Records drawn from a dataset:
(** A mint of [length vals] positions with their values keeps the invariant. *)
Lemma grew_ok h w ns' c' vals first :
  core_ok w → is_registered_document (sl_namespace w) h = true →
  content_at h (effective_frontier (sl_namespace w) (content_ns h) + 1) (tumbler first) →
  m3_ok ns' → preserved (sl_namespace w) ns' →
  publication ns' = publication (sl_namespace w) → principals ns' = principals (sl_namespace w) →
  effective_frontier ns' (content_ns h) =
    (effective_frontier (sl_namespace w) (content_ns h) + N.of_nat (length vals))%N →
  (∀ key, key ≠ content_ns h → effective_frontier ns' key = effective_frontier (sl_namespace w) key) →
  (∀ b, is_allocated ns' b = true ↔ is_allocated (sl_namespace w) b = true ∨
     ∃ i, (i < N.of_nat (length vals))%N ∧ tumbler b = shift (tumbler first) i) →
  store_ok c' → (∀ key s, c' !! key = Some s → sl_content w !! key = Some s ∨ key = first) →
  (∀ t v, stores c' t v ↔ (∃ i, vals !! i = Some v ∧ t = shift (tumbler first) (N.of_nat i)) ∨
     stores (sl_content w) t v) →
  grew h w (MkSlices ns' c' (sl_arrangement w)) vals ∧ core_ok (MkSlices ns' c' (sl_arrangement w)).
Proof.
  intros Hok Hh Hfirst Hns Hpre Hpub Hpri Hfr Hch Hal Hst Hkeys Hstores.
  assert (Hl : level h = Document) by by apply is_registered_document_ok in Hh as [? _].
  pose proof (content_at_position h _ first Hl Hfirst) as Hpos.
  assert (Hdocs : ∀ d, is_registered_document ns' d = is_registered_document (sl_namespace w) d).
  { intros d. apply eq_true_iff_eq. rewrite !is_registered_document_ok, Hal. split; [|by intros [? ?]; split; [|left]].
    intros [Hd [Ha|(i & _ & E)]]; [done|]. exfalso. rewrite <- addr_shift_tumbler in E. apply Address_eq in E as ->.
    destruct (content_position_shift first i Hpos) as (n & En). apply element_field_level in En. congruence. }
  split.
  - split; try done. cbn. intros t v. rewrite Hstores. split.
    + intros [(i & Hi & ->)|?]; [right|by left]. exists i. split; [done|]. by apply content_at_shift.
    + intros [?|(i & Hi & Ht)]; [by right|left]. exists i. split; [done|]. by apply (content_at_iff h _ _ _ _ Hfirst).
  - split; cbn; try done; [apply Hok|..].
    + intros key s [Hk| ->]%Hkeys; [by eapply co_keys|done].
    + intros a Ha. rewrite Hal, (co_minted _ Hok a Ha). split.
      * intros [[v Hv]|(i & Hi & E)].
        -- exists v. apply Hstores. by right.
        -- destruct (lookup_lt_is_Some_2 vals (N.to_nat i) ltac:(lia)) as [v Hv]. exists v. apply Hstores. left.
           exists (N.to_nat i). by rewrite N2Nat.id.
      * intros [v [(i & Hi & E)|Hv]%Hstores]; [right|left; by exists v].
        exists (N.of_nat i). apply lookup_lt_Some in Hi. split; [lia|done].
    + intros doc a (Hd & Ha & v & Hv)%(co_arranged _ Hok). rewrite Hdocs. split_and!; [done|done|].
      exists v. apply Hstores. by right.
    + intros d b Hb. unfold published_target, published. rewrite Hpub. by apply (co_bases _ Hok d b).
Qed.

(** A fresh content position is not in the store. *)
Lemma fresh_not_contained w a :
  core_ok w → content_position a → is_allocated (sl_namespace w) a = false →
  contains_content (sl_content w) (tumbler a) = false.
Proof.
  intros Hok Ha Hf. apply not_true_iff_false. rewrite contains_position, <- co_minted by done. congruence.
Qed.

Lemma content_chain_levels h b :
  level h = Document → namespace_of b = Some (content_ns h) → level b = Element.
Proof. intros Hl Hb. apply content_slot in Hb; [|done]. by apply element_field_level in Hb. Qed.

(** The fold-side check holds of the stretch a range mint was made for. *)
Lemma stretch_within h ns a bs :
  m3_ok ns → is_registered_document ns h = true → bs ≠ [] →
  content_at h (effective_frontier ns (content_ns h) + 1) (shift (tumbler a) (N.of_nat (length bs))) →
  stretch_within_frontier ns (MkContentStretch a bs) = Done true.
Proof.
  intros Hok Hh Hne Ht. pose proof Hh as [Hl _]%is_registered_document_ok.
  assert (Hdoc : document_of a = Some h).
  { destruct (comps_snoc (tumbler a)) as (q & x & Ea). unfold content_at in Ht.
    rewrite (shift_app _ _ _ _ Ea) in Ht.
    change [0%N; 1%N; ?n] with ([0%N; 1%N] ++ [n]) in Ht. rewrite app_assoc in Ht.
    apply app_inj_2 in Ht as [-> _]; [|done]. apply (document_of_under h a 1%N x Hl). by rewrite Ea, <- app_assoc. }
  unfold stretch_within_frontier. cbn [cs_first]. rewrite Hdoc. unfold next_content_address.
  pose proof (gated_mint ns (content_ns h) NO_PUBLICATION_STATE (is_registered_document ns h) HomeNotRegistered
    (fam_content _ h)) as Hm.
  rewrite Hh in Hm. cbn [negb] in Hm. unfold mint_content. rewrite Hh. cbn [negb].
  destruct (gated _) as [[[b r]|e]|]; [|by destruct Hm|done]. destruct Hm as [_ Hi].
  cbn [mbind outcome_bind expect_ok fst]. f_equal.
  destruct Hi as (_ & Hn & _). apply nth_in_Ok in Hn as (_ & _ & Hs). rewrite content_ns_slot in Hs.
  unfold ContentStretch_reach. cbn [cs_first cs_bytes].
  rewrite (content_at_inj h _ (shift (tumbler a) (N.of_nat (length bs))) (tumbler b) Ht Hs).
  by destruct (leb_spec (tumbler b) (tumbler b)) as [|?]; [|torder].
Qed.

Section Steps.
Context (debug : bool).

WHAT TO PRODUCE: Take the entries above and copy them exactly from the first line through the line with "[by eapply co_keys|done]."; leave out every line after it.

YOUR SOLUTION:
(** A mint of [length vals] positions with their values keeps the invariant. *)
Lemma grew_ok h w ns' c' vals first :
  core_ok w → is_registered_document (sl_namespace w) h = true →
  content_at h (effective_frontier (sl_namespace w) (content_ns h) + 1) (tumbler first) →
  m3_ok ns' → preserved (sl_namespace w) ns' →
  publication ns' = publication (sl_namespace w) → principals ns' = principals (sl_namespace w) →
  effective_frontier ns' (content_ns h) =
    (effective_frontier (sl_namespace w) (content_ns h) + N.of_nat (length vals))%N →
  (∀ key, key ≠ content_ns h → effective_frontier ns' key = effective_frontier (sl_namespace w) key) →
  (∀ b, is_allocated ns' b = true ↔ is_allocated (sl_namespace w) b = true ∨
     ∃ i, (i < N.of_nat (length vals))%N ∧ tumbler b = shift (tumbler first) i) →
  store_ok c' → (∀ key s, c' !! key = Some s → sl_content w !! key = Some s ∨ key = first) →
  (∀ t v, stores c' t v ↔ (∃ i, vals !! i = Some v ∧ t = shift (tumbler first) (N.of_nat i)) ∨
     stores (sl_content w) t v) →
  grew h w (MkSlices ns' c' (sl_arrangement w)) vals ∧ core_ok (MkSlices ns' c' (sl_arrangement w)).
Proof.
  intros Hok Hh Hfirst Hns Hpre Hpub Hpri Hfr Hch Hal Hst Hkeys Hstores.
  assert (Hl : level h = Document) by by apply is_registered_document_ok in Hh as [? _].
  pose proof (content_at_position h _ first Hl Hfirst) as Hpos.
  assert (Hdocs : ∀ d, is_registered_document ns' d = is_registered_document (sl_namespace w) d).
  { intros d. apply eq_true_iff_eq. rewrite !is_registered_document_ok, Hal. split; [|by intros [? ?]; split; [|left]].
    intros [Hd [Ha|(i & _ & E)]]; [done|]. exfalso. rewrite <- addr_shift_tumbler in E. apply Address_eq in E as ->.
    destruct (content_position_shift first i Hpos) as (n & En). apply element_field_level in En. congruence. }
  split.
  - split; try done. cbn. intros t v. rewrite Hstores. split.
    + intros [(i & Hi & ->)|?]; [right|by left]. exists i. split; [done|]. by apply content_at_shift.
    + intros [?|(i & Hi & Ht)]; [by right|left]. exists i. split; [done|]. by apply (content_at_iff h _ _ _ _ Hfirst).
  - split; cbn; try done; [apply Hok|..].
    + intros key s [Hk| ->]%Hkeys; [by eapply co_keys|done].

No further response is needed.